3 Defensive Keys to Success for Nebraska vs. Wisconsin

| by Alex Groberman

You never used to have to worry about the Nebraska Cornhuskers defense. Whereas the offense was sporadic and inconsistent, the defense was the program’s calling card and always came to play. In fact, under the Bo Pelini regime, a sloppy defensive outing in a win (see: Week 3 vs. Washington Huskies) was nearly the equivalent of a loss.

These days, however, a solid effort from the Huskers defensive unit is anything but a given.

To be fair, this isn’t entirely due to a lack of trying and poor strategizing – although both aspects no doubt play role in the matter. Rather, injuries -- many, many of them, for that matter -- have ravaged the unit and, as a result, have seriously altered the production that fans have seen week in and week out.

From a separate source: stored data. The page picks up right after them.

(** C4, amended. The drivers do no validation of their own.
    - For every parameter set of numbers, NaN and infinite values
      included, a driver returns no figure exactly when the integrator
      raises or returns an array that does not have three (SIRD), resp.
      four (SLIRD), columns; numbers reach the integrator as they are.
    - Run with the integrator of the specification, every binary64
      parameter set, NaN and infinities included, gets a complete
      figure (every series with 160 samples).
    - A parameter that is [None] makes the derivative function raise
      whenever it is evaluated; run with the integrator of the
      specification the call raises and returns no figure.
    - A call with a missing or an extra argument raises before the body
      runs, whatever the integrator. *)
Theorem driver_performs_no_validation :
  (forall (A World : Type) (N : Num A) (Int : Integrate A World)
          (beta rho delta alpha lambda_ gamma : A) (w : World),
      (fst (MODELO_SIRD.update_graph beta rho delta alpha lambda_ w) = None
       <-> fst (odeint (fun y s => sird_model y s beta rho delta alpha lambda_)
                       MODELO_SIRD.y0 MODELO_SIRD.t w) = None \/
           exists sol,
             fst (odeint (fun y s =>
                            sird_model y s beta rho delta alpha lambda_)
                         MODELO_SIRD.y0 MODELO_SIRD.t w) = Some sol /\
             snd (shape sol) <> 3%nat) /\
      (fst (MODELO_SLIRD.update_graph beta rho delta alpha lambda_ gamma w)
       = None
       <-> fst (odeint (fun y s =>
                          slird_model y s beta rho delta alpha lambda_ gamma)
                       MODELO_SLIRD.y0 MODELO_SLIRD.t w) = None \/
           exists sol,
             fst (odeint (fun y s =>
                            slird_model y s beta rho delta alpha lambda_ gamma)
                         MODELO_SLIRD.y0 MODELO_SLIRD.t w) = Some sol /\
             snd (shape sol) <> 4%nat) /\
      MODELO_SIRD.update_graph_py (Some beta) (Some rho) (Some delta)
                                  (Some alpha) (Some lambda_)
      = MODELO_SIRD.update_graph beta rho delta alpha lambda_ /\
      MODELO_SLIRD.update_graph_py (Some beta) (Some rho) (Some delta)
                                   (Some alpha) (Some lambda_) (Some gamma)
      = MODELO_SLIRD.update_graph beta rho delta alpha lambda_ gamma) /\
  (forall (World : Type) (beta rho delta alpha lambda_ gamma : float)
          (w : World),
      option_map (fun fg => map (fun tr => length (trace_y tr)) (data fg))
        (fst (MODELO_SIRD.update_graph (Int := RK4 World)
                beta rho delta alpha lambda_ w))
      = Some [160; 160; 160]%nat /\
      option_map (fun fg => map (fun tr => length (trace_y tr)) (data fg))
        (fst (MODELO_SLIRD.update_graph (Int := RK4 World)
                beta rho delta alpha lambda_ gamma w))
      = Some [160; 160; 160; 160]%nat) /\
  (forall (A World : Type) (N : Num A) (O : Ord A)
          (beta rho delta alpha lambda_ gamma : option A) (w : World),
      (beta = None \/ rho = None \/ delta = None \/ alpha = None \/
       lambda_ = None ->
       (forall y s, sird_model_py y s beta rho delta alpha lambda_ = None) /\
       MODELO_SIRD.update_graph_py (Int := RK4 World)
         beta rho delta alpha lambda_ w = (None, w)) /\
      (beta = None \/ rho = None \/ delta = None \/ alpha = None \/
       lambda_ = None \/ gamma = None ->
       (forall y s,
           slird_model_py y s beta rho delta alpha lambda_ gamma = None) /\
       MODELO_SLIRD.update_graph_py (Int := RK4 World)
         beta rho delta alpha lambda_ gamma w = (None, w))) /\
  (forall (A World : Type) (N : Num A) (Int : Integrate A World)
          (args : list (option A)) (w : World),
      (length args <> 5%nat ->
       MODELO_SIRD.call_update_graph args w = (None, w)) /\
      (length args <> 6%nat ->
       MODELO_SLIRD.call_update_graph args w = (None, w))).
Proof.
  split; [|split; [|split]].
  - intros A World N Int beta rho delta alpha lambda_ gamma w.
    split; [|split; [|split; reflexivity]].
    + unfold MODELO_SIRD.update_graph, bind.
      destruct (odeint _ MODELO_SIRD.y0 MODELO_SIRD.t w) as [[sol|] w'];
        simpl fst; [|split; [intros _; left; reflexivity | reflexivity]].
      unfold unpack3, T. simpl rows.
      destruct (snd (shape sol)) as [|[|[|[|n]]]] eqn:Hw; simpl;
        (split;
         [ intros E;
           first [ discriminate
                 | right; exists sol; split; [reflexivity | rewrite Hw; lia] ]
         | intros [E|[sol' [E Hw']]];
           first [ discriminate
                 | reflexivity
                 | injection E as <-; rewrite Hw in Hw'; lia ] ]).
    + unfold MODELO_SLIRD.update_graph, bind.
      destruct (odeint _ MODELO_SLIRD.y0 MODELO_SLIRD.t w) as [[sol|] w'];
        simpl fst; [|split; [intros _; left; reflexivity | reflexivity]].
      unfold unpack4, T. simpl rows.
      destruct (snd (shape sol)) as [|[|[|[|[|n]]]]] eqn:Hw; simpl;
        (split;
         [ intros E;
           first [ discriminate
                 | right; exists sol; split; [reflexivity | rewrite Hw; lia] ]
         | intros [E|[sol' [E Hw']]];
           first [ discriminate
                 | reflexivity
                 | injection E as <-; rewrite Hw in Hw'; lia ] ]).
  - intros World beta rho delta alpha lambda_ gamma w.
    destruct time_grid_float_increasing as [HF1 HF2].
    destruct time_grid_float_start as [SF1 SF2].
    split.
    + destruct (sird_shape_generic (World := World) HF1 SF1
                  beta rho delta alpha lambda_ w)
        as [S_ [I_ [R_ [E [_ [LS [LI [LR _]]]]]]]].
      rewrite E. simpl. rewrite LS, LI, LR. reflexivity.
    + destruct (slird_shape_generic (World := World) HF2 SF2
                  beta rho delta alpha lambda_ gamma w)
        as [S_ [L_ [I_ [R_ [E [_ [LS [LL [LI [LR _]]]]]]]]]].
      rewrite E. simpl. rewrite LS, LL, LI, LR. reflexivity.
  - intros A World N O beta rho delta alpha lambda_ gamma w.
    split; intros Hn.
    + split; [intros y s; apply sird_model_py_none; exact Hn|].
      unfold MODELO_SIRD.update_graph_py, bind.
      change (odeint (Integrate := RK4 World))
        with (rk4_odeint (World := World)).
      rewrite rk4_odeint_raises; [reflexivity|].
      intros s. apply sird_model_py_none. exact Hn.
    + split; [intros y s; apply slird_model_py_none; exact Hn|].
      unfold MODELO_SLIRD.update_graph_py, bind.
      change (odeint (Integrate := RK4 World))
        with (rk4_odeint (World := World)).
      rewrite rk4_odeint_raises; [reflexivity|].
      intros s. apply slird_model_py_none. exact Hn.
  - intros A World N Int args w. split; intros Hlen.
    + destruct args as [|a1 [|a2 [|a3 [|a4 [|a5 [|a6 l]]]]]];
        try reflexivity.
      exfalso. apply Hlen. reflexivity.
    + destruct args as [|a1 [|a2 [|a3 [|a4 [|a5 [|a6 [|a7 l]]]]]]];
        try reflexivity.
      exfalso. apply Hlen. reflexivity.
Qed.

Finally, it appears as though Nebraska is getting all three of its preseason All-Americans back on the field at the same time. Jared Crick, Lavonte David and Alfonzo Dennard are back to as close to 100 percent as they can be, and it couldn’t come at a better time.

With the biggest game of the year on the horizon and Big Ten supremacy on the line, here are three things that the Huskers must do against the Wisconsin Badgers this weekend.

Stop the pass and the run. For some strange reason, Nebraska’s defense has proven itself incapable of stopping both the pass and the run for large parts of this 2011 season. It seems like whenever they are able to buckle down one area of the game like they did against Fresno State and Washington, another part is left completely exposed. In both of those outings, the Huskers put particular emphasis on stopping the passing game -- because they were weak in the secondary and needed to compensate -- and, as a result, let the running backs run all over them. Both Robbie Rouse of Fresno State Chris Polk of Washington ultimately made them pay for that error in judgment.

With all hands now officially on deck, Nebraska has no more excuses. It must execute effectively against everything that the Wisconsin offense brings to the table. The Badgers have a very potent offensive attack in which they get 245 rushing and 286 passing yards per game – good for eighth in the country – so focusing on just one aspect simply won’t cut it. Look for Pelini to heavily emphasize this point throughout the week.

Don’t be intimidated. The Badgers boast a big offensive line. As in, really big. The weights up front are as follows: 320, 330, 315, 315 and 330. Nebraska’s defensive coordinator Carl Pelini isn’t even trying to play it cute regarding what kind of challenge that size up front can pose.

“They’re as good an offensive line as we’ve faced sense we’ve been here,” Pelini said. “I liken them to Oklahoma or Texas. We’ve faced guys that size. We just have to play with good technique.”

The only way to counteract size like that is through speed and aggressiveness. Whereas Wisconsin has clearly proven that they can protect Heisman favorite Russell Wilson against the likes of South Dakota, they have yet to face off against a defense like the one that the Huskers bring to the table. With Dennard back, Wilson will hold on to the ball just a little bit longer – which in turn will give Crick and David the opportunity to make necessary plays.

Going against a huge offensive line makes things difficult on certain levels, but opens the game up in others. Nebraska’s ability to play to their advantages will ultimately be the difference in whether the team comes away with a win or a loss.

Don’t get tired. Part of the reason that the Huskers’ defense has been so inconsistent this year is because they’ve been caught in a rough spot. For one thing, the defense has been short-handed all season long, particularly in the secondary, which in turn forces everyone else to alter their game. The need to compensate for their secondary deficiencies has forced the Huskers to expend more energy, which in turn tires them out faster.

Then, when you couple that with the fact that Tim Beck’s new and improved speedy offense inadvertently presents more three-and-outs and a shorter field time for the offense, you see why an already worn-down defense may get even more tired as the game progresses.

Unfortunately, football isn’t a game of excuses. The circumstances are what they are, and the Huskers have to adjust accordingly. This is the biggest game of the year and, if ever there was a time for the squad to suck it up and play through the pain, this Saturday is it.